# Exercise goal
Take the entries that follow and return exactly the lines from the one holding "Lemma paint_white (pts" through the one holding "(inject_Z (Z.of_nat w) * yv + xv) * 4 == (inject_Z", both included. Nothing else is needed.

--- START ---

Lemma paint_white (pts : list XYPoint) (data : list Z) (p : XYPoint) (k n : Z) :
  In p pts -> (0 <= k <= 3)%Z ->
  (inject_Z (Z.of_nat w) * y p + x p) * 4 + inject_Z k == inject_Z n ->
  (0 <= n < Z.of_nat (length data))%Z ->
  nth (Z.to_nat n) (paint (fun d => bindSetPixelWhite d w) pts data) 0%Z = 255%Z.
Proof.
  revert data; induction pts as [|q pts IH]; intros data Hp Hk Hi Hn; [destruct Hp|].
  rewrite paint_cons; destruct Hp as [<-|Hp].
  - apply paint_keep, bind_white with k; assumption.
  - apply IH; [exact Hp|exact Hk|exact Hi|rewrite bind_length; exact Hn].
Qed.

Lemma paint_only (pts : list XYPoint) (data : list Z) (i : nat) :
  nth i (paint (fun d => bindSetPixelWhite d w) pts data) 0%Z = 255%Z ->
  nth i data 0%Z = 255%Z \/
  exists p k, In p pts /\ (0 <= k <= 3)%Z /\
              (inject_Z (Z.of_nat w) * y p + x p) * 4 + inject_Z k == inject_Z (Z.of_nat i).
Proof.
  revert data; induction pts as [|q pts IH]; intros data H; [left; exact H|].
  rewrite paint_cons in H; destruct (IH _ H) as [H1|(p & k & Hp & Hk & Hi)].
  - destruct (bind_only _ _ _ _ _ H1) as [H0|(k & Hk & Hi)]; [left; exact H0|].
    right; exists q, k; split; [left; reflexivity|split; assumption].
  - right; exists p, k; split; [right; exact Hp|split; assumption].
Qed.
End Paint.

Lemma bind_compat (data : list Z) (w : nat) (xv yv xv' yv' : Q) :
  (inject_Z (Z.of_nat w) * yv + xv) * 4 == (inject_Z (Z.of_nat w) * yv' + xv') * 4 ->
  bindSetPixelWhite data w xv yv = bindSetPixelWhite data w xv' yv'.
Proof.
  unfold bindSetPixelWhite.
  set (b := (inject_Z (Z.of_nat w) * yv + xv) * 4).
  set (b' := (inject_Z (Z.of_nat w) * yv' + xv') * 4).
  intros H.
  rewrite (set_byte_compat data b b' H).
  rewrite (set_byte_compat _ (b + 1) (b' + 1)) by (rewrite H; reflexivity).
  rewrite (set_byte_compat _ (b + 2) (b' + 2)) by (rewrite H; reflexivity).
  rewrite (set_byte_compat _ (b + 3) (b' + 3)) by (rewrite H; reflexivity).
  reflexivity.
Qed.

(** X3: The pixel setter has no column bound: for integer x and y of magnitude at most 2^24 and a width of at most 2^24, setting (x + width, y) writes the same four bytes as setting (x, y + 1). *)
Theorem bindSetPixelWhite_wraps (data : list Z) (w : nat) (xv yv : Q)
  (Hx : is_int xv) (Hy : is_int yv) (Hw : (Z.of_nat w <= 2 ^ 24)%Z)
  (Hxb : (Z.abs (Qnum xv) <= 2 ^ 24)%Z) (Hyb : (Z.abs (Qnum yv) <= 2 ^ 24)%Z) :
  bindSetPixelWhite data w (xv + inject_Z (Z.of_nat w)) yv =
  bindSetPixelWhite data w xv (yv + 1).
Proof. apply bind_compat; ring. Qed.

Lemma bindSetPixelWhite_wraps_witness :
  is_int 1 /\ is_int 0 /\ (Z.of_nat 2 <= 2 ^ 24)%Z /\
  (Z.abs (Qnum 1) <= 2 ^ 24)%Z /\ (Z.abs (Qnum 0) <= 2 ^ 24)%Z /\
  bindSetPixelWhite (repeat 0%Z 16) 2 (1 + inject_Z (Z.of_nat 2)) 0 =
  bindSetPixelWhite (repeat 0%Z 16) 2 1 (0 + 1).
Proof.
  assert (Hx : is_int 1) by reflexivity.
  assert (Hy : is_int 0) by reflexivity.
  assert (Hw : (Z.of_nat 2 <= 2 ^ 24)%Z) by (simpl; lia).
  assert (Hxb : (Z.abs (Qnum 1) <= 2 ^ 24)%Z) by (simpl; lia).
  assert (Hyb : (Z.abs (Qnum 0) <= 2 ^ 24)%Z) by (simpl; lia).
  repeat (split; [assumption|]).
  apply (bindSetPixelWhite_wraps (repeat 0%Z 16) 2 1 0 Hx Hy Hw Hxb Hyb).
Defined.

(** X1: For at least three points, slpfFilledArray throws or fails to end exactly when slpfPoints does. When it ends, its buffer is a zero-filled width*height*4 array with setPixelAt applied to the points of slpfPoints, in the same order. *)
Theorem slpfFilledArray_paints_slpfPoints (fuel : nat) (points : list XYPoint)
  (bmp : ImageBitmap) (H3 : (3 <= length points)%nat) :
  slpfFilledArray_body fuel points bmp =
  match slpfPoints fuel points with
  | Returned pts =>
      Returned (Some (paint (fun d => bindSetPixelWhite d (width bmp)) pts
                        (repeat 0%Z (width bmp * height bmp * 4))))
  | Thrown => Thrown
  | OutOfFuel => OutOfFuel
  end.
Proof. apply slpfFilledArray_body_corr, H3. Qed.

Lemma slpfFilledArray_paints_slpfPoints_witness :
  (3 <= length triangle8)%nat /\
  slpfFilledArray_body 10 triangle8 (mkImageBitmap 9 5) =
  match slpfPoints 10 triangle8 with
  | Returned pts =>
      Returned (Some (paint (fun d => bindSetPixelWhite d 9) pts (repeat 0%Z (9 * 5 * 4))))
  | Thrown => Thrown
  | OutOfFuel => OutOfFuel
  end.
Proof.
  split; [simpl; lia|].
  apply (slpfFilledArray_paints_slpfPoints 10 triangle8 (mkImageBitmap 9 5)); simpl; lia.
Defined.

--- END ---
--- START ---

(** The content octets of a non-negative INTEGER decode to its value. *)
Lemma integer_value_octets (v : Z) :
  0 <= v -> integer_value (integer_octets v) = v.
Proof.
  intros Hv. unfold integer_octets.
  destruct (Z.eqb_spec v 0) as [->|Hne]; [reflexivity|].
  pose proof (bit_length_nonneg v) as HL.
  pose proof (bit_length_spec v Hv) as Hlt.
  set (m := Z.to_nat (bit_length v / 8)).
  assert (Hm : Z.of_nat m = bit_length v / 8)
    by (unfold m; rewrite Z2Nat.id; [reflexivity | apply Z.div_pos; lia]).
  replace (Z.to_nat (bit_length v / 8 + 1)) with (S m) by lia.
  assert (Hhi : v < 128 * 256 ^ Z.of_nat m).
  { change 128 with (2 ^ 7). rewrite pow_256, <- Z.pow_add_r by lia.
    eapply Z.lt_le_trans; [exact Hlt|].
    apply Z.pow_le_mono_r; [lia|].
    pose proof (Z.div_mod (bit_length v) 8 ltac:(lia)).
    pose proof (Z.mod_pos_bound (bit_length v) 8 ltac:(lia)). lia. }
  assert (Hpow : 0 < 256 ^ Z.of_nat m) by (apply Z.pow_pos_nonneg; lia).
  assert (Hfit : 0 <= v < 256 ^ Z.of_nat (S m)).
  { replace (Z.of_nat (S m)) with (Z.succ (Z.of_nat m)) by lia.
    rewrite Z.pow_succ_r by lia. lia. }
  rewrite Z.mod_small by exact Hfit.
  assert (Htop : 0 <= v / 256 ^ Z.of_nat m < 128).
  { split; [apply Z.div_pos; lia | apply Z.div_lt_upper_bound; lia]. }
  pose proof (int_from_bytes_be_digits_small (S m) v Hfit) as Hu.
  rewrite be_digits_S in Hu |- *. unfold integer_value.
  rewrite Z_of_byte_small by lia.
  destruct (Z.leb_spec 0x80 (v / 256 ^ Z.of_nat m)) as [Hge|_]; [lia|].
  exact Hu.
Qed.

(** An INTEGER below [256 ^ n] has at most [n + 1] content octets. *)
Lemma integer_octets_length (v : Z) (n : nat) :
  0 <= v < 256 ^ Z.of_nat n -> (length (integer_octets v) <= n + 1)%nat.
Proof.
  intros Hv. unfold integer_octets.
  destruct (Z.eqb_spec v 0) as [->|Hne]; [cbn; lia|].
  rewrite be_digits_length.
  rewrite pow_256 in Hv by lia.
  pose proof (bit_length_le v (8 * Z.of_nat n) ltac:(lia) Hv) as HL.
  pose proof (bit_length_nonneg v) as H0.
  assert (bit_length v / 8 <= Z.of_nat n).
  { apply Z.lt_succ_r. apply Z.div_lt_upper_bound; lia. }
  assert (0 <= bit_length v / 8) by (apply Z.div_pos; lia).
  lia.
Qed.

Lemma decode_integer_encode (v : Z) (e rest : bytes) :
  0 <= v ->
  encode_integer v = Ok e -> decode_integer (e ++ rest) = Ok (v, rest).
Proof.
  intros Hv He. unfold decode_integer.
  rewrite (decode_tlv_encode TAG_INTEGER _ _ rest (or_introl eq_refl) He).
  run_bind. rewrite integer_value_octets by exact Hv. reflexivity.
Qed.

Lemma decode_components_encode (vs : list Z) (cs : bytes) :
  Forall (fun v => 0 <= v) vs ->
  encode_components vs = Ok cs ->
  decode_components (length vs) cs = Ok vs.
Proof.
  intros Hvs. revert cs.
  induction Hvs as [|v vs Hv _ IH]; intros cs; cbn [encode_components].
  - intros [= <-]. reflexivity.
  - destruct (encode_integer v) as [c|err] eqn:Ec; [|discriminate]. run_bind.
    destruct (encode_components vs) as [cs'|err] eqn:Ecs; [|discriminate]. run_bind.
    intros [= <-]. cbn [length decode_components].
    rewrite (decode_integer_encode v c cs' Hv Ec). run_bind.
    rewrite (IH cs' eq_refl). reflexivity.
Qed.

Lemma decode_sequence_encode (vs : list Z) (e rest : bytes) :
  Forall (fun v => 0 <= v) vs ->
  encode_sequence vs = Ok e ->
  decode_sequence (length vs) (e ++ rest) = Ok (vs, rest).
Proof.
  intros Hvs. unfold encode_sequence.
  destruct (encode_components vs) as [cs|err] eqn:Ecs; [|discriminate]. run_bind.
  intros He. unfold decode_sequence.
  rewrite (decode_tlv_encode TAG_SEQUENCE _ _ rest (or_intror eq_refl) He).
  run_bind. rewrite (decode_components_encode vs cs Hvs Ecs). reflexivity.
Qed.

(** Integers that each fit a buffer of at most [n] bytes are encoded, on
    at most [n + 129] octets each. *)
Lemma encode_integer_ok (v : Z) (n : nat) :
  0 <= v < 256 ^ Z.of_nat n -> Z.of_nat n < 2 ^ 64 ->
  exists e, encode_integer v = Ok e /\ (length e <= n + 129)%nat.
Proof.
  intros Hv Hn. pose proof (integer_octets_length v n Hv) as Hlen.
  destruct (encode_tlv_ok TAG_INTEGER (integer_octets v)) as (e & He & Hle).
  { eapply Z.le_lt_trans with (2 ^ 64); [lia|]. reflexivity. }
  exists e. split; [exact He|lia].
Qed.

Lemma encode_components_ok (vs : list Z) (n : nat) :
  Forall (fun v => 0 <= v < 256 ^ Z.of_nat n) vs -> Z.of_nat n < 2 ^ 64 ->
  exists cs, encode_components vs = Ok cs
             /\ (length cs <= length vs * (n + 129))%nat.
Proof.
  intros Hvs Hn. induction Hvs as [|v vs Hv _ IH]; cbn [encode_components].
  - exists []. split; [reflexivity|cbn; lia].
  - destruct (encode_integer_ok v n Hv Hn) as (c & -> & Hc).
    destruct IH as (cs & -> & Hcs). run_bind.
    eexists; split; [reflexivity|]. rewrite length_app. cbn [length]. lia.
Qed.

--- END ---

# Result
Lemma paint_white (pts : list XYPoint) (data : list Z) (p : XYPoint) (k n : Z) :
  In p pts -> (0 <= k <= 3)%Z ->
  (inject_Z (Z.of_nat w) * y p + x p) * 4 + inject_Z k == inject_Z n ->
  (0 <= n < Z.of_nat (length data))%Z ->
  nth (Z.to_nat n) (paint (fun d => bindSetPixelWhite d w) pts data) 0%Z = 255%Z.
Proof.
  revert data; induction pts as [|q pts IH]; intros data Hp Hk Hi Hn; [destruct Hp|].
  rewrite paint_cons; destruct Hp as [<-|Hp].
  - apply paint_keep, bind_white with k; assumption.
  - apply IH; [exact Hp|exact Hk|exact Hi|rewrite bind_length; exact Hn].
Qed.

Lemma paint_only (pts : list XYPoint) (data : list Z) (i : nat) :
  nth i (paint (fun d => bindSetPixelWhite d w) pts data) 0%Z = 255%Z ->
  nth i data 0%Z = 255%Z \/
  exists p k, In p pts /\ (0 <= k <= 3)%Z /\
              (inject_Z (Z.of_nat w) * y p + x p) * 4 + inject_Z k == inject_Z (Z.of_nat i).
Proof.
  revert data; induction pts as [|q pts IH]; intros data H; [left; exact H|].
  rewrite paint_cons in H; destruct (IH _ H) as [H1|(p & k & Hp & Hk & Hi)].
  - destruct (bind_only _ _ _ _ _ H1) as [H0|(k & Hk & Hi)]; [left; exact H0|].
    right; exists q, k; split; [left; reflexivity|split; assumption].
  - right; exists p, k; split; [right; exact Hp|split; assumption].
Qed.
End Paint.

Lemma bind_compat (data : list Z) (w : nat) (xv yv xv' yv' : Q) :
  (inject_Z (Z.of_nat w) * yv + xv) * 4 == (inject_Z (Z.of_nat w) * yv' + xv') * 4 ->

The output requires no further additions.